I can’t read the linked FT article but I wanted to mention that Ed Zitron’s podcast Better Offline is interesting for me because he has a contrarian view of tech that is often different from my own. Some of his recent podcasts on the funky economics of excessive AI investments and data center investments vs. any real payoffs for society. I feel my own views slightly shifting when I listen to him.
I value material that makes me re-visit my own assumptions about the world.

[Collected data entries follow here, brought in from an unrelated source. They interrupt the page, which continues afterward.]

(** X9.  The stored file, when there is one, always has the declared type
    application/pdf: no step stores anything else. *)
Theorem stored_file_is_pdf (s : State) (f : File.t) :
  reachable s -> file s = Some f -> File.type f = js "application/pdf".
Proof.
  intros R; revert f. induction R as [|s ev s' _ IH Hstep]; intros f.
  - discriminate.
  - destruct ev as [files| |i r]; unfold step in Hstep.
    + assert (E : s' = handleFileChange files s) by congruence. subst s'.
      unfold handleFileChange. destruct files as [|g ?]; [apply IH|].
      destruct (JS.eqb _ _) eqn:Eq; cbn [file]; [|discriminate].
      intros [= <-]. apply JSFacts.eqb_eq, Eq.
    + destruct (buttonEnabled s); [|discriminate].
      assert (E : s' = handleUpload s) by congruence. subst s'.
      unfold handleUpload. destruct (file s) eqn:Ef; cbn [file];
        [|rewrite Ef; discriminate].
      apply IH.
    + destruct (settle_inv _ _ _ _ Hstep)
        as [(_ & _ & ->)|[(err & _ & _ & ->)|[(k' & a & a' & _ & _ & ->)
           |[(k' & a & c & _ & E & ->)|(k' & a & err & _ & _ & ->)]]]];
        cbn [file]; apply IH.
Qed.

I tried listening to a few episodes of his podcast a while back. I stopped because he was spending more time on how mad he is about some problem with big tech than he was on the problem itself.
I'd like to hear stories about big tech abuses, but I don't care much about some random podcaster's anger.
I started reading and listening to Ed after "The Man Who Killed Google Search" but grew tired of him ranting on and on about a technology that "brings no value to the world" while I use it to great effect many times every single day (LLMs).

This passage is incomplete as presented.